Departments of Urology and Renal Transplantation, Yokohama City University Medical Center, Yokohama, 2320024, Japan.
Department of Urology, Nagoya University, Nagoya, 4668560, Japan.
BMC Cancer. 2020 Sep 25;20(1):919. doi: 10.1186/s12885-020-07410-2.
Inflammatory cytokine markers, including the neutrophil-to-lymphocyte ratio (NLR), monocyte-lymphocyte ratio, and platelet-to-lymphocyte ratio, play important roles as prognostic markers in several solid malignancies, including prostate cancer. We previously reported the NLR as a poor prognostic marker in bladder cancer, upper-urothelial carcinoma, adrenocortical carcinoma, penile cancer, and prostate cancer.
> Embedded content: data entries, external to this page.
(* ===== verification/SlabHeap.v ===== *)
(** * Allocation and release in object caches, and the size classes of the slab allocator

    The operations of a cache whose slabs keep their own administration, on the invariant of SlabCache.v, and
    the choice of the cache by size and by address in the slab allocator. *)

From Stdlib Require Import Permutation.
From stdpp Require Import functions.
From S2P Require Import Prelude Kre Memory Paging Slab SlabProps SlabCache.
Import Pg Slab.

Module CacheOps.
Import Ring Lists OnSlab Cache.

Section live.
Context {V : Type} `{PageAllocator V}.
Implicit Types (h : heap V) (c : ObjectCache) (F P E L : slabl).

(** *** Objects *)

Lemma live_perm c n L L' x : L ≡ₚ L' -> live c n L x <-> live c n L' x.
Proof. intros Hp. unfold live. by setoid_rewrite Hp. Qed.

Lemma live_cons c n a fl L x :
  live c n ((a, fl) :: L) x <-> (exists i, 0 <= i < n /\ i ∉ fl /\ x = a - 4032 + i * stride c) \/ live c n L x.
Proof.
  unfold live. setoid_rewrite elem_of_cons. split.
  - intros (b & gl & i & [[= -> ->]|Hb] & Hi); [left; eauto|right; eauto 10].
  - intros [(i & Hi)|(b & gl & i & Hb & Hi)]; eauto 10.
Qed.

(** The slab an object lies on, and that it lies below the free list. *)
Lemma object_in_slab c n a i : cache_static c n -> slab_addr a -> 0 <= i < n ->
  a - 4032 <= a - 4032 + i * stride c /\ a - 4032 + i * stride c + stride c <= a - n.
Proof. intros Hs Ha Hi. destruct (cs_geometry _ _ Hs) as [? [? ?] ?]. nia. Qed.

(** Two objects of a cache are the same or do not overlap. *)
Lemma objects_apart c n a b i j : cache_static c n -> slab_addr a -> slab_addr b -> 0 <= i < n -> 0 <= j < n ->
  let x := a - 4032 + i * stride c in let y := b - 4032 + j * stride c in
  (a = b /\ i = j) \/ x + stride c <= y \/ y + stride c <= x.
Proof.
  intros Hs Ha Hb Hi Hj x y. pose proof (object_in_slab c n a i Hs Ha Hi). pose proof (object_in_slab c n b j Hs Hb Hj).
  destruct (cs_geometry _ _ Hs) as [? [? ?] ?]. destruct (decide (a = b)) as [->|Hne].
  - destruct (Z.lt_trichotomy i j) as [|[|]]; [right; left; subst x y; nia|left; auto|right; right; subst x y; nia].
  - right. destruct (slab_apart a b Ha Hb Hne); subst x y; unfold MAX_OBJECT_COUNT in *; lia.
Qed.
(* ===== verification/SlabVmm.v ===== *)
(** * The kernel heap on the virtual memory manager

    The virtual memory manager of Vmm.v is what the heap asks for in Slab.v: the laws of [PageLaws] hold for it, for
    every physical memory manager with [FrameLaws].  The heap's pages are mapped to page frames that are in use,
    pairwise different and no page tables. *)

From stdpp Require Import functions.
From S2P Require Import Prelude Kre Memory Paging PagingProps Vmm VmmProps Slab SlabProps SlabCache SlabHeap.
Import Pg Addr Table PgBits Hier PageOps Vmm VmmOps.

Module HeapVmm.
Section heap.
Context (width : Z) (Hwidth : 12 <= width <= 47).
Context {A : Type} `{FrameLaws A managed} (Hmanaged : forall p, managed p -> frame_ok width p).
(** The loaded base page table. *)
Context (base : Z).

(** The processor takes only addresses whose bits 47 to 63 agree. *)
Definition canonical (x : Z) : bool := ((0 <=? x) && (x <? 2 ^ 47)) || ((2 ^ 64 - 2 ^ 47 <=? x) && (x <? 2 ^ 64)).

#[export] Instance vmm_pages : PageAllocator (machine A) := {
  vp_allocate s v flags := allocate width s (interp_as_base_page_table base) v flags;
  vp_free s v := free width base s (interp_as_base_page_table base) v;
  vp_mapped s v :=
    canonical v && match virtual_to_physical_address width (words s) base v with Some (Some _) => true | _ => false end;
}.

(** The 16 TiB from the start of the kernel heap on. *)
Definition KERNEL_HEAP_START : Z := 0xFFFFA00000000000.

Definition vmm_heap_page (p : Z) : Prop :=
  p mod 4096 = 0 /\ KERNEL_HEAP_START <= p < KERNEL_HEAP_START + 2 ^ 44.

Definition vmm_flags (f : Z) : Prop := 0 <= f < 4096 /\ Z.testbit f 0 = true.

(** [fr] names the page frame of each page of the heap. *)
Record heap_frames (s : machine A) (T : gmap Z (nat * Z)) (O : gset Z) (fr : gmap Z Z) : Prop := {
  hf_dom : dom fr = O;
  hf_page : forall p f, fr !! p = Some f -> vmm_heap_page p;
  hf_frame : forall p f, fr !! p = Some f ->
    (exists w, translate width (words s) base (page p) = Some w /\ addr width w = f) /\ managed f /\ fa_taken (pmm s) f /\ T !! f = None;
  hf_inj : forall p q f, fr !! p = Some f -> fr !! q = Some f -> p = q;
}.

Definition vmm_ok (s : machine A) (O : gset Z) : Prop :=
  exists T fr, sys width s base T (managed := managed) /\ heap_frames s T O fr.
This study examined the importance of the NLR as a prognostic marker for castration-resistant prostate cancer (CRPC) patients who received abiraterone acetate or enzalutamide.
A total of 805 prostate cancer patients developed in CRPC status were enrolled in this study. Of these patients, 449 received abiraterone acetate (ABI; 188 cases) or enzalutamide (ENZ; 261 cases) treatment, and the pre-treatment NLR values of these patients were obtained. We investigated the prognosis in those with higher and lower NLR values.
The median NLR was 2.90, and a receiver operating characteristics analysis suggested a candidate cut-off point of 3.02. The median overall survival (OS) was 17.3 months in the higher NLR group (≥3.02) and 27.3 months in the lower NLR group (< 3.02) (p < 0.0001). This trend was also observed in both the ABI and ENZ groups (ABI: 29.3 vs. 15.1 months; ENZ: NR vs. 19.5 months; p < 0.0001 and < 0.0001, respectively). A multivariate analysis revealed that a higher NLR was an independent risk factor. The NLR value was thus shown to be correlated with the prostate cancer progression.
A higher NLR was associated with a poorer OS for CRPC patients who received ABI or ENZ. The NLR was positively correlated with prostate cancer progression.
炎症细胞因子标志物,包括中性粒细胞与淋巴细胞比值(NLR)、单核细胞与淋巴细胞比值和血小板与淋巴细胞比值,在包括前列腺癌在内的几种实体恶性肿瘤中作为预后标志物发挥着重要作用。我们之前曾报道 NLR 是膀胱癌、上尿路上皮癌、肾上腺皮质癌、阴茎癌和前列腺癌的不良预后标志物。本研究探讨了 NLR 作为接受醋酸阿比特龙或恩扎卢胺治疗的去势抵抗性前列腺癌(CRPC)患者的预后标志物的重要性。
本研究共纳入 805 例发生 CRPC 的前列腺癌患者。这些患者中有 449 例接受了醋酸阿比特龙(ABI;188 例)或恩扎卢胺(ENZ;261 例)治疗,并获得了这些患者的治疗前 NLR 值。我们研究了 NLR 值较高和较低的患者的预后情况。
NLR 的中位数为 2.90,ROC 分析提示候选截断值为 3.02。较高 NLR 组(≥3.02)的中位总生存期(OS)为 17.3 个月,而较低 NLR 组(<3.02)的中位 OS 为 27.3 个月(p<0.0001)。这种趋势在 ABI 和 ENZ 组中也观察到(ABI:29.3 对 15.1 个月;ENZ:NR 对 19.5 个月;p<0.0001 和 p<0.0001)。多因素分析显示,较高的 NLR 是独立的危险因素。因此,NLR 值与前列腺癌的进展相关。
ABI 或 ENZ 治疗的 CRPC 患者,较高的 NLR 与较差的 OS 相关。NLR 与前列腺癌的进展呈正相关。